To identify molecular HIV clusters by model-based methods, sub-trees were extracted from inferred phylogenies and mean pairwise distances of each sub-tree were evaluated. Sub-trees that satisfied the pre-specified topological support and distance threshold were considered as clusters.

All methods were performed in accordance with relevant guidelines and regulations.

Flow of cluster analysis, outcome parameters and statistical methods

The comparison of selected analytical approaches in identifying molecular HIV clusters was performed by (1) analysis of clustering outcomes within each method across a range of topological support and distance thresholds, (2) clustering comparison between methods, (3) analysis of differences between method-pairs in proportions of clustered sequences, and (4) concordance analysis of clustering including agreement between methods using several parameters (described below). The first two analyses (clustering within and between methods) included the 12 selected methods/variations. The clustering outcomes for these analyses included proportions of individuals in clusters and number of identified clusters. The next two analyses (differences in proportions and concordance) were narrowed down to seven methods by eliminating the four BOOSTER versions and MEGA NJ, to reduce number of comparisons. Differences of proportions were computed using two sets of thresholds, strict and relaxed (details provided below). Clustering results of model-based methods were compared with HIV-TRACE.

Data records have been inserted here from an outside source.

(** C8.  [areCompatible(U, C)] is true exactly when C is another session
    than U, C is not in a pairing, neither block list holds the other's
    UserID, and for region and for gender: if the preference of U is set and
    not 'any', the preference of C equals it.  The preferences of C occur
    only as the values compared with those of U: they filter nothing
    themselves. *)
Theorem areCompatible_spec q U C : areCompatible q U C = true ↔ compatibleSpec q U C.
Proof.
  unfold areCompatible, compatibleSpec, isBlockedPair, getMatch.
  destruct (String.eqb_spec (socketId C) (socketId U)) as [Heq|Hne].
  { split; [done | intros [H _]; done]. }
  destruct (isMatched (socketId C) q) eqn:Hm.
  { split; [done|]. intros (_ & H & _). apply isMatched_false in H. congruence. }
  apply isMatched_false in Hm.
  destruct (bool_decide (userId C ∈ blockedUsers U)) eqn:Hb1; cbn [orb].
  { apply bool_decide_eq_true in Hb1. split; [done | intros (_ & _ & H & _); done]. }
  apply bool_decide_eq_false in Hb1.
  destruct (bool_decide (userId U ∈ blockedUsers C)) eqn:Hb2.
  { apply bool_decide_eq_true in Hb2. split; [done | intros (_ & _ & _ & H & _); done]. }
  apply bool_decide_eq_false in Hb2.
  destruct (regionFilterRejects U C) eqn:Hr.
  { split; [done|]. intros (_ & _ & _ & _ & H & _).
    apply (proj2 (regionFilterRejects_false U C)) in H. congruence. }
  pose proof (proj1 (regionFilterRejects_false U C) Hr) as Hr'.
  destruct (genderFilterRejects U C) eqn:Hg.
  { split; [done|]. intros (_ & _ & _ & _ & _ & H).
    apply (proj2 (genderFilterRejects_false U C)) in H. congruence. }
  pose proof (proj1 (genderFilterRejects_false U C) Hg) as Hg'.
  split; [intros _ | done]. repeat split; done.
Qed.

(** ** Sorting and weighted selection *)

Lemma insertByScore_perm c l : Permutation (insertByScore c l) (c :: l).
Proof.
  induction l as [|d l IH]; cbn [insertByScore]; [done|].
  destruct (0 <? compareDesc c d)%float; [|done].
  rewrite IH. apply perm_swap.
Qed.

Lemma sortByScoreDesc_perm l : Permutation (sortByScoreDesc l) l.
Proof.
  induction l as [|c l IH]; [done|].
  cbn [sortByScoreDesc fold_right]. rewrite insertByScore_perm.
  by apply perm_skip.
Qed.

(** What a consistent comparator gives. *)
Lemma consistentComparator_spec l :
  consistentComparator l = true →
  (∀ a b, a ∈ l → b ∈ l → exceeds a b = true → exceeds b a = false)
  ∧ (∀ a b c, a ∈ l → b ∈ l → c ∈ l →
       exceeds b a = false → exceeds c b = false → exceeds c a = false).
Proof.
  unfold consistentComparator. rewrite forallb_forall. intros H. split.
  - intros a b Ha Hb Hab. rewrite list_elem_of_In in Ha, Hb.
    specialize (H a Ha). rewrite forallb_forall in H. specialize (H b Hb).
    apply andb_true_iff in H as [H _]. rewrite Hab in H.
    by destruct (exceeds b a).
  - intros a b c Ha Hb Hc Hba Hcb. rewrite list_elem_of_In in Ha, Hb, Hc.
    specialize (H a Ha). rewrite forallb_forall in H. specialize (H b Hb).
    apply andb_true_iff in H as [_ H]. rewrite forallb_forall in H.
    specialize (H c Hc). rewrite Hba, Hcb in H. cbn [implb negb andb] in H.
    by destruct (exceeds c a).
Qed.

Lemma insertByScore_sorted all c l :
  consistentComparator all = true → c ∈ all → (∀ x, x ∈ l → x ∈ all) →
  sortedByScoreDesc l → sortedByScoreDesc (insertByScore c l).
Proof.
  intros Hcons Hc. apply consistentComparator_spec in Hcons as [Hasym Htrans].
  unfold sortedByScoreDesc.
  induction l as [|d l IH]; cbn [insertByScore]; intros Hsub Hs.
  - apply SSorted_cons; [apply SSorted_nil | apply List.Forall_nil].
  - apply StronglySorted_inv in Hs as [Hl Hd].
    assert (Hdall : d ∈ all) by (apply Hsub, elem_of_cons; by left).
    assert (Hlall : ∀ x, x ∈ l → x ∈ all)
      by (intros x Hx; apply Hsub, elem_of_cons; by right).
    change (0 <? compareDesc c d)%float with (exceeds d c).
    destruct (exceeds d c) eqn:Hdc.
    + apply SSorted_cons; [by apply IH|].
      apply List.Forall_forall. intros x Hx.
      apply (Permutation_in _ (insertByScore_perm c l)) in Hx as [<-|Hx].
      * by apply Hasym.
      * by apply (proj1 (List.Forall_forall _ _) Hd).
    + apply SSorted_cons; [by apply SSorted_cons|].
      apply List.Forall_cons; [done|].
      apply List.Forall_forall. intros x Hx.
      apply (Htrans c d x); try done.
      * apply Hlall. by apply list_elem_of_In.
      * by apply (proj1 (List.Forall_forall _ _) Hd).
Qed.

Lemma sortByScoreDesc_sorted l :
  consistentComparator l = true → sortedByScoreDesc (sortByScoreDesc l).
Proof.
  intros Hcons.
  assert (H : ∀ l', (∀ x, x ∈ l' → x ∈ l) → sortedByScoreDesc (sortByScoreDesc l')).
  { induction l' as [|c l' IH]; intros Hsub; [apply SSorted_nil|].
    cbn [sortByScoreDesc fold_right].
    apply (insertByScore_sorted l); [done| | |].
    - apply Hsub, elem_of_cons. by left.
    - intros x Hx. apply Hsub, elem_of_cons. right.
      by rewrite <- (sortByScoreDesc_perm l').
    - apply IH. intros x Hx. apply Hsub, elem_of_cons. by right. }
  by apply H.
Qed.

Lemma topCandidatesOf_take l : topCandidatesOf l = take 5 (sortByScoreDesc l).
Proof.
  unfold topCandidatesOf.
  destruct (Nat.le_gt_cases (length (sortByScoreDesc l)) 5) as [Hle|Hgt].
  - rewrite Nat.min_r by done. rewrite firstn_all. symmetry. by apply take_ge.
  - rewrite Nat.min_l by lia. done.
Qed.
(** X9.  Every table the class can reach (the constructor, then any
    sequence of [remove] and of [populate] on a live slot) has distinct
    rows that point to live slot objects, holds at most [max_request]
    hashes in each slot, and lists its rows by ascending slot
    identifier. *)
Theorem reachable_tables_are_sound (hashes : hash_queue.t) (st : state) :
  reachable hashes st → well_formed st ∧ bounded st ∧ ascending st.
Proof.
  induction 1 as [timeout K|row st _ (Hwf & Hb & Hasc)
                 |minimal st _ (Hwf & Hb & Hasc) Hlive].
  - split_and!.
    + apply initialize_well_formed.
    + apply initialize_bounded.
    + apply initialize_ascending.
  - split_and!.
    + by apply remove_well_formed.
    + by apply remove_bounded.
    + by apply remove_ascending.
  - split_and!.
    + by apply populate_well_formed.
    + apply populate_bounded; [by apply lookup_lt_is_Some|done].
    + by apply populate_ascending.
Qed.

(** X9 after the removal of row 0 and a [populate] of slot 1. *)
Lemma reachable_tables_are_sound_witness :
  let st := fst (populate 1 (remove 0 samples.three_rows)) in
  reachable (samples.headers 7) st
  ∧ well_formed st ∧ bounded st ∧ ascending st.
Proof.
  assert (reachable (samples.headers 7)
            (fst (populate 1 (remove 0 samples.three_rows)))) as Hreach.
  { apply reachable_populate; [|vm_compute; lia].
    apply reachable_remove, reachable_create. }
  split; [exact Hreach|].
  exact (reachable_tables_are_sound _ _ Hreach).
Defined.

(** X10.  No hash is lost or duplicated: in every reachable state the
    hashes held by the slot objects (removed rows included) together with
    those left in the queue are a permutation of the queue the table was
    constructed over. *)
Theorem reachable_tables_keep_every_hash (hashes : hash_queue.t) (st : state) :
  reachable hashes st → pending_hashes st ++ hashes_ st ≡ₚ hashes.
Proof.
  induction 1 as [timeout K|row st _ IH|minimal st _ IH Hlive].
  - apply initialize_conserves_hashes.
  - destruct (remove_heap row st) as [Hheap Hq].
    unfold pending_hashes. by rewrite Hheap, Hq.
  - etransitivity; [|exact IH].
    apply populate_conserves. by apply lookup_lt_is_Some.
Qed.

(** X10 after the removal of row 2 and a [populate] of its slot. *)
Lemma reachable_tables_keep_every_hash_witness :
  let st := fst (populate 2 (remove 2 samples.three_rows)) in
  reachable (samples.headers 7) st
  ∧ pending_hashes st ++ hashes_ st ≡ₚ samples.headers 7.
Proof.
  assert (reachable (samples.headers 7)
            (fst (populate 2 (remove 2 samples.three_rows)))) as Hreach.
  { apply reachable_populate; [|vm_compute; lia].
    apply reachable_remove, reachable_create. }
  split; [exact Hreach|].
  exact (reachable_tables_keep_every_hash _ _ Hreach).
Defined.

(** X11.  On a table of distinct rows, [remove row] leaves exactly the
    other rows: [row] is no longer in the table and every other row still
    is. *)
Theorem remove_forgets_the_row (st : state) (row : ptr) :
  NoDup (table_ st) →
  ∀ p, p ∈ table_ (remove row st) ↔ p ∈ table_ st ∧ p ≠ row.
Proof.
  intros Hnd p. unfold remove.
  destruct (find row (table_ st)) as [it|] eqn:Hfind.
  - apply find_Some in Hfind as [Hit _]. cbn [table_ set_table].
    rewrite delete_take_drop.
    rewrite <- (take_drop_middle _ _ _ Hit) in Hnd at 1.
    apply NoDup_app in Hnd as (_ & Hfront & Hback).
    apply NoDup_cons in Hback as [Hback _].
    rewrite <- (take_drop_middle _ _ _ Hit) at 3.
    rewrite !elem_of_app, elem_of_cons. split.
    + intros [Hp|Hp]; (split; [tauto|]); intros ->.
      * apply (Hfront row Hp), list_elem_of_here.
      * by apply Hback.
    + intros [[Hp|[->|Hp]] Hne]; tauto.
  - apply find_None in Hfind. split; [|tauto].
    intros Hp. split; [done|]. by intros ->.
Qed.

(** X11 on the middle row of three. *)
Lemma remove_forgets_the_row_witness :
  NoDup (table_ samples.three_rows)
  ∧ ∀ p, p ∈ table_ (remove 1 samples.three_rows)
         ↔ p ∈ table_ samples.three_rows ∧ p ≠ 1.
Proof.
  assert (NoDup (table_ samples.three_rows)) as Hnd
    by (vm_compute; apply (NoDup_seq 0 3)).
  split; [exact Hnd|].
  exact (remove_forgets_the_row samples.three_rows 1 Hnd).
Defined.

(** *** [populate] with nothing to reserve *)

(** X12.  When [reserve] has nothing to take (the queue is empty, or the
    slot holds exactly [max_request] hashes), [populate] changes nothing
    and answers for the slot as it stands: [true] for a slot that holds
    hashes; and [false] for an empty slot when the table is empty or its
    maximal row is the slot itself. *)
Theorem populate_with_nothing_to_reserve (st : state) (minimal : ptr)
    (r : reservation.t) :
  heap st !! minimal = Some r →
  (hashes_ st = [] ∨ reservation.size r = max_request_) →
  (reservation.empty r = false → populate minimal st = (st, true))
  ∧ (reservation.empty r = true →
     find_maximal st = None ∨ find_maximal st = Some minimal →
     populate minimal st = (st, false)).
Proof.
  intros Hp Hnothing.
  assert (reserve minimal st = (st, negb (reservation.empty r))) as Hreserve.
  { unfold reserve. rewrite (deref_lookup _ _ _ Hp).
    assert (N.min (hash_queue.size (hashes_ st))
              (size_sub max_request_ (reservation.size r)) = 0%N) as ->.
    { destruct Hnothing as [->| ->].
      - unfold hash_queue.size. simpl length. lia.
      - unfold size_sub. rewrite Z.sub_diag.
        change (Z.to_N (0 mod 2 ^ 64)) with 0%N. lia. }
    rewrite for_loop_0. cbn [snd]. by rewrite (deref_lookup _ _ _ Hp). }
  unfold populate. rewrite Hreserve. split.
  - by intros ->.
  - intros -> Hmax. cbn [negb]. unfold partition.
    destruct Hmax as [-> | ->]; [done|].
    by destruct (decide (minimal ≠ minimal)).
Qed.

(** X12 on the empty slot 1, the only row left over an empty queue. *)
Lemma populate_with_nothing_to_reserve_witness :
  let st := remove 0 samples.singleton_maximal in
  let r := slot_holding 1 5 [] in
  heap st !! 1 = Some r
  ∧ (hashes_ st = [] ∨ reservation.size r = max_request_)
  ∧ (reservation.empty r = false → populate 1 st = (st, true))
  ∧ (reservation.empty r = true →
     find_maximal st = None ∨ find_maximal st = Some 1 →
     populate 1 st = (st, false)).
Proof.
  assert (heap (remove 0 samples.singleton_maximal) !! 1
          = Some (slot_holding 1 5 [])) as Hp by reflexivity.
  assert (hashes_ (remove 0 samples.singleton_maximal) = []
          ∨ reservation.size (slot_holding 1 5 []) = max_request_) as Hnothing
    by (left; reflexivity).
  split; [exact Hp|]. split; [exact Hnothing|].
  exact (populate_with_nothing_to_reserve _ 1 _ Hp Hnothing).
Defined.

(** *** [reserve] past the request limit *)

Lemma size_sub_wraps (a b : N) :
  (a < b)%N → (b < 2 ^ 64)%N → size_sub a b = (2 ^ 64 + a - b)%N.
Proof.
  intros Hlt Hb. unfold size_sub.
  rewrite <- (Z_mod_plus_full _ 1), Z.mod_small by lia. lia.
Qed.

(** X13.  The subtraction [max_request - existing] of [reserve] is
    unsigned: for a slot that holds more than [max_request] hashes it
    wraps around, the limit no longer binds, and [reserve] moves the whole
    queue into the slot and returns [true] (the sizes being such that
    their sum fits a [size_t]). *)
Theorem reserve_wraps_past_the_limit (st : state) (minimal : ptr)
    (r : reservation.t) :
  heap st !! minimal = Some r →
  (max_request_ < reservation.size r)%N →
  (reservation.size r + hash_queue.size (hashes_ st) < 2 ^ 64)%N →
  reserve minimal st
  = ({| heap := <[minimal := pending_appended r (hashes_ st)]> (heap st);
        table_ := table_ st;
        hashes_ := [];
        timeout_ := timeout_ st |}, true).
Proof.
  intros Hp Hover Hsize. unfold reserve.
  rewrite (deref_lookup _ _ _ Hp), size_sub_wraps by (done || lia).
  rewrite N.min_l by (unfold max_request_, max_block_request in *; lia).
  rewrite for_loop_const. unfold hash_queue.size. rewrite Nat2N.id.
  rewrite (reserve_prefix _ r) by done.
  rewrite take_ge, drop_ge by done. f_equal.
  unfold deref. cbn [heap].
  rewrite list_lookup_insert_eq by (by eapply lookup_lt_Some). cbn [default].
  rewrite empty_heights. unfold pending_appended. cbn [reservation.heights_].
  unfold reservation.size in Hover.
  destruct (reservation.heights_ r); [simpl in Hover; lia|done].
Qed.

(** X13 on a slot of 50001 hashes over a queue of three. *)
Lemma reserve_wraps_past_the_limit_witness :
  let st := edge.overfull in
  let r := slot_holding 0 5 (samples.headers 50001) in
  heap st !! 0 = Some r
  ∧ (max_request_ < reservation.size r)%N
  ∧ (reservation.size r + hash_queue.size (hashes_ st) < 2 ^ 64)%N
  ∧ reserve 0 st
    = ({| heap := <[0 := pending_appended r (hashes_ st)]> (heap st);
          table_ := table_ st;
          hashes_ := [];
          timeout_ := timeout_ st |}, true).
Proof.
  assert (heap edge.overfull !! 0
          = Some (slot_holding 0 5 (samples.headers 50001))) as Hp
    by reflexivity.
  assert (max_request_
          < reservation.size (slot_holding 0 5 (samples.headers 50001)))%N
    as Hover by (vm_compute; reflexivity).
  assert (reservation.size (slot_holding 0 5 (samples.headers 50001))
          + hash_queue.size (hashes_ edge.overfull) < 2 ^ 64)%N
    as Hsize by (vm_compute; reflexivity).
  split; [exact Hp|]. split; [exact Hover|]. split; [exact Hsize|].
  exact (reserve_wraps_past_the_limit edge.overfull 0 _ Hp Hover Hsize).
Defined.

(** ** The header factory of the tests *)

Section factory.
Context {header : Type}.
Context (make : hash_queue.hash_digest → header).
Context (hash_of : header → hash_queue.hash_digest).

Lemma message_factory_from_0 (hash : hash_queue.hash_digest) :
  test.message_factory_from make hash_of 0 hash = [].
Proof. done. Qed.

(** The state of the loop after [n] rounds: the elements pushed and
    [previous_hash]. *)
Lemma message_factory_loop (n : nat) (hash : hash_queue.hash_digest) :
  let c := Nat.iter n
             (λ c : list header * hash_queue.hash_digest,
                (fst c ++ [make (snd c)], hash_of (make (snd c))))
             ([], hash) in
  length (fst c) = n
  ∧ snd c = from_option hash_of hash (last (fst c))
  ∧ (∀ h, fst c !! 0 = Some h → h = make hash)
  ∧ ∀ i h h', fst c !! i = Some h → fst c !! S i = Some h' →
              h' = make (hash_of h).
Proof.
  induction n as [|n (Hlen & Hprev & Hfirst & Hchain)]; [done|].
  simpl Nat.iter. set (c := Nat.iter n _ _) in *. cbn [fst snd].
  split_and!.
  - rewrite length_app, Hlen. simpl. lia.
  - by rewrite last_snoc.
  - intros h. destruct (fst c) as [|h0 l] eqn:Hc.
    + simpl in *. rewrite Hprev. by intros [= <-].
    + simpl. intros [= <-]. by apply Hfirst.
  - intros i h h' Hi HSi.
    pose proof (lookup_lt_Some _ _ _ HSi) as Hlt.
    rewrite length_app, Hlen in Hlt. simpl in Hlt.
    destruct (decide (S i < n)) as [Hin|Hin].
    + rewrite lookup_app_l in Hi, HSi by lia. by apply (Hchain i).
    + assert (S i = n) as Heq by lia.
      rewrite lookup_app_l in Hi by lia.
      rewrite lookup_app_r in HSi by lia.
      replace (S i - length (fst c)) with 0 in HSi by lia.
      injection HSi as <-. rewrite Hprev.
      assert (last (fst c) = Some h) as ->; [|done].
      rewrite last_lookup, <- Hi. f_equal. lia.
Qed.

(** X14.  [message_factory(count, hash)] builds [count] headers that
    form a chain: the first is built on [hash] and every later one on the
    hash of the header before it; [message_factory(count)] starts from
    [null_hash]. *)
Theorem message_factory_chains_the_headers (count : N)
    (hash : hash_queue.hash_digest) :
  let message := test.message_factory_from make hash_of count hash in
  length message = N.to_nat count
  ∧ (∀ h, message !! 0 = Some h → h = make hash)
  ∧ (∀ i h h', message !! i = Some h → message !! S i = Some h' →
               h' = make (hash_of h))
  ∧ (∀ h, test.message_factory make hash_of count !! 0 = Some h →
          h = make test.null_hash).
Proof.
  intros message. subst message.
  unfold test.message_factory, test.message_factory_from.
  rewrite !for_loop_const.
  destruct (message_factory_loop (N.to_nat count) hash)
    as (Hlen & _ & Hfirst & Hchain).
  destruct (message_factory_loop (N.to_nat count) test.null_hash)
    as (_ & _ & Hgenesis & _).
  split_and!; done.
Qed.

End factory.

(** ** [rates] after [remove] *)

Lemma filter_delete {A : Type} (P : A → Prop) `{!∀ x, Decision (P x)}
    (l : list A) (i : nat) (x : A) :
  l !! i = Some x →
  filter P l
  = filter P (take i l) ++ (if decide (P x) then [x] else [])
    ++ filter P (drop (S i) l)
  ∧ filter P (delete i l) = filter P (take i l) ++ filter P (drop (S i) l).
Proof.
  intros Hi. split.
  - rewrite <- (take_drop_middle _ _ _ Hi) at 1.
    rewrite filter_app, filter_cons. by destruct (decide (P x)).
  - by rewrite delete_take_drop, filter_app.
Qed.
(** X15: [volume_adjust] is idempotent: running it again right away gives
    the same result and the same state, also when it raises. *)
Theorem volume_adjust_idempotent self :
  Assets.volume_adjust (Assets.volume_adjust self).2 = Assets.volume_adjust self.
Proof.
  destruct (Assets.PREFERENCES self) as [p|] eqn:Hp.
  - rewrite (volume_adjust_run p self Hp). cbn [snd].
    rewrite (volume_adjust_run p) by reflexivity. cbn. do 2 f_equal.
    apply list_eq. intros j.
    rewrite !alter_all_lookup by apply with_volume_twice.
    destruct (bool_decide (j ∈ Assets.sfx_list self)); [|reflexivity].
    destruct (Assets.sounds self !! j); reflexivity.
  - rewrite (volume_adjust_without_preferences self Hp). cbn [snd].
    apply volume_adjust_without_preferences. exact Hp.
Qed.

Lemma sfx_add_all_run (loadable : list string -> bool) file_names self :
  Forall (fun f => loadable ["data"; "audio"; "sfx"; f] = true) file_names ->
  Assets.sfx_add_all loadable file_names self
  = (Assets.Ok (seq (length (Assets.sounds self)) (length file_names)),
     Assets.mkAudio
       (Assets.sounds self
          ++ ((fun f => Assets.mkSound ["data"; "audio"; "sfx"; f] None)
                <$> file_names))
       (Assets.sfx_list self
          ++ seq (length (Assets.sounds self)) (length file_names))
       (Assets.music_volume self) (Assets.PREFERENCES self)).
Proof.
  intros Hall. revert self. induction Hall as [|f fs Hf Hfs IH]; intros self.
  - cbn. rewrite !app_nil_r. destruct self; reflexivity.
  - cbn [Assets.sfx_add_all]. unfold Assets.sfx_add at 1. rewrite Hf.
    rewrite IH. cbn. rewrite length_app, Nat.add_1_r.
    rewrite <- !app_assoc. reflexivity.
Qed.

In the first three analyses (measures within and between methods and proportion differences) only aggregated outcomes are presented, such as proportion and number of clustered sequences. To examine whether each actual pair of sequences that cluster does so consistently across methods, we conducted a concordance analysis. Given the results from a pair of methods A and B, we assessed concordance using (1) proportion of pairs of sequences that cluster together by method A that also cluster together by method B (and vice versa; the proportion of pairs of sequences that cluster together by method B that also cluster together by method A); (2) proportion of clusters identified by method A that are identical for method B (consisting of exactly the same sequences) (and vice versa); and (3) proportion of sequences that are not in a cluster by method A that are also not in a cluster by method B (and vice versa). Each concordance analysis was performed for all pairs of methods using strict and relaxed sets of thresholds (see below) and produced an asymmetric matrix presented as a heatmap. A median percent concordance (interquartile range (IQR) and range) was calculated for each matrix, summarizing each method-pair analysis. A mean summary percent concordance was calculated for each method and concordance measure, as the average of the concordance between the method and all other methods using the same threshold type (strict or relaxed, see below), including HIV-TRACE.

For the differences in proportions and concordance analyses we used two sets of thresholds, strict and relaxed, that were based on distinct combinations of topological support and distances (Table 1). The strict set of thresholds (topological support 0.95–1.0, distance 0.015) could be used when focusing on most recent transmission events, such as investigation of outbreaks or targeting rapidly-growing clusters and an explosive spread of HIV transmissions among high-risk populations. The relaxed set of thresholds (topological support 0.80–0.95, distance 0.030–0.045) could be used when focusing on more routine tracking of molecular HIV clusters to inform public health partner notifications, or when examining a historical evolution of local or global HIV epidemics with large numbers of transmissions over a long period of time. In such a scenario the extensive HIV intra-host viral evolution that accumulates over time and may result in lower topological support and larger distances than those used by strict thresholds, needs to be considered when identifying clusters. Thus, applying a strict rather than relaxed set of thresholds in this scenario would place fewer viral sequences into clusters and produce less informative outcomes.